## Your instructions
Would you transcribe the line that holds "rewrite (m_isz _" and all the lines below it, through the final one, exactly and with nothing else?

(Stored items)
Lemma read_inode_spec v s ino raw : vol_ok v -> mounted v s -> inode_at v ino raw ->
  exists s', read_inode ino s = Ret (s' <| g_inode_buf := put (g_inode_buf s) 0 raw |>, 0) /\ mounted v s' /\ quiet s s' /\ zlen raw = v_isz v.
Proof.
  intros Hv Hm (Hi & Hg & Hx & c1 & bgd & itable & c2 & B1 & G1 & T1 & Ht & B2 & G2). pose proof Hv as (Hbs & Hip & Hsz & Hbg).
  destruct (block_at_bound _ _ _ Hbs B1) as [R1 Rb]. destruct (block_at_bound _ _ _ Hbs B2) as [R2 _].
  assert (0 <= (ino - 1) / v_ipg v) as Hg0 by (apply Z.div_pos; lia). pose proof (Z.mod_pos_bound (ino - 1) (v_ipg v) ltac:(lia)) as Hx0.
  pose proof Hm as [_ Mb Mi Ms Md (L1 & _)].
  unfold read_inode. rewrite (proj2 (Z.eqb_neq ino 0)), Mi, (proj2 (Z.eqb_neq (v_ipg v) 0)) by lia. cbn [orb].
  unfold read_bgd, BGD_SIZE. rewrite u32_small, Mb, Md by lia. unfold udiv, umod. rewrite (proj2 (Z.eqb_neq (v_bs v) 0)) by lia. cbn [mbind res_bind].
  rewrite u32_small by lia. destruct (read_block_4096 v _ c1 (g_block_buf s) s Hv Hm L1 B1) as [-> Lb]. cbn [negb Z.eqb]. rewrite (get_app _ _ _ 32 _ ltac:(lia) G1). cbn [mbind res_bind].
  destruct (mounted_block_buf v s _ Hm Lb) as [Hm1 Q1]. generalize dependent (s <| g_block_buf := c1 ++ drop (length c1) (g_block_buf s) |>). intros s1 Hm1 Q1.
  unfold BGD_INODE_TABLE. rewrite T1. cbn [mbind res_bind]. pose proof Hm1 as [_ Mb1 _ Ms1 _ (L2 & _)]. rewrite Ms1, Mb1, (proj2 (Z.eqb_neq (v_bs v) 0)) by lia. cbn [mbind res_bind].
  rewrite (u32_small (_ * v_isz v)), u32_small by nia. destruct (read_block_4096 v _ c2 (g_block_buf s1) s1 Hv Hm1 L2 B2) as [-> Lb2]. cbn [negb Z.eqb].
  destruct (mounted_block_buf v s1 _ Hm1 Lb2) as [Hm2 Q2]. generalize dependent (s1 <| g_block_buf := c2 ++ drop (length c2) (g_block_buf s1) |>). intros s2 Hm2 Q2.
  rewrite (m_isz _ _ Hm2). assert ((if v_isz v <? 256 then v_isz v else 256) = v_isz v) as -> by (destruct (Z.ltb_spec (v_isz v) 256); lia).
  rewrite (get_app _ _ _ (v_isz v) _ ltac:(lia) G2). cbn [mbind res_bind].
  exists s2. destruct Q1 as (E1 & E2 & E3 & E4), Q2 as (F1 & F2 & F3 & F4). rewrite F1, E1. split; [done|]. split; [done|]. split; [split; [congruence|split; [congruence|split; congruence]]|].
  apply get_in in G2 as (J1 & J2 & ->). unfold zlen in *. rewrite length_take, length_drop. lia.
Qed.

## Response to this exercise
  rewrite (m_isz _ _ Hm2). assert ((if v_isz v <? 256 then v_isz v else 256) = v_isz v) as -> by (destruct (Z.ltb_spec (v_isz v) 256); lia).
  rewrite (get_app _ _ _ (v_isz v) _ ltac:(lia) G2). cbn [mbind res_bind].
  exists s2. destruct Q1 as (E1 & E2 & E3 & E4), Q2 as (F1 & F2 & F3 & F4). rewrite F1, E1. split; [done|]. split; [done|]. split; [split; [congruence|split; [congruence|split; congruence]]|].
  apply get_in in G2 as (J1 & J2 & ->). unfold zlen in *. rewrite length_take, length_drop. lia.
Qed.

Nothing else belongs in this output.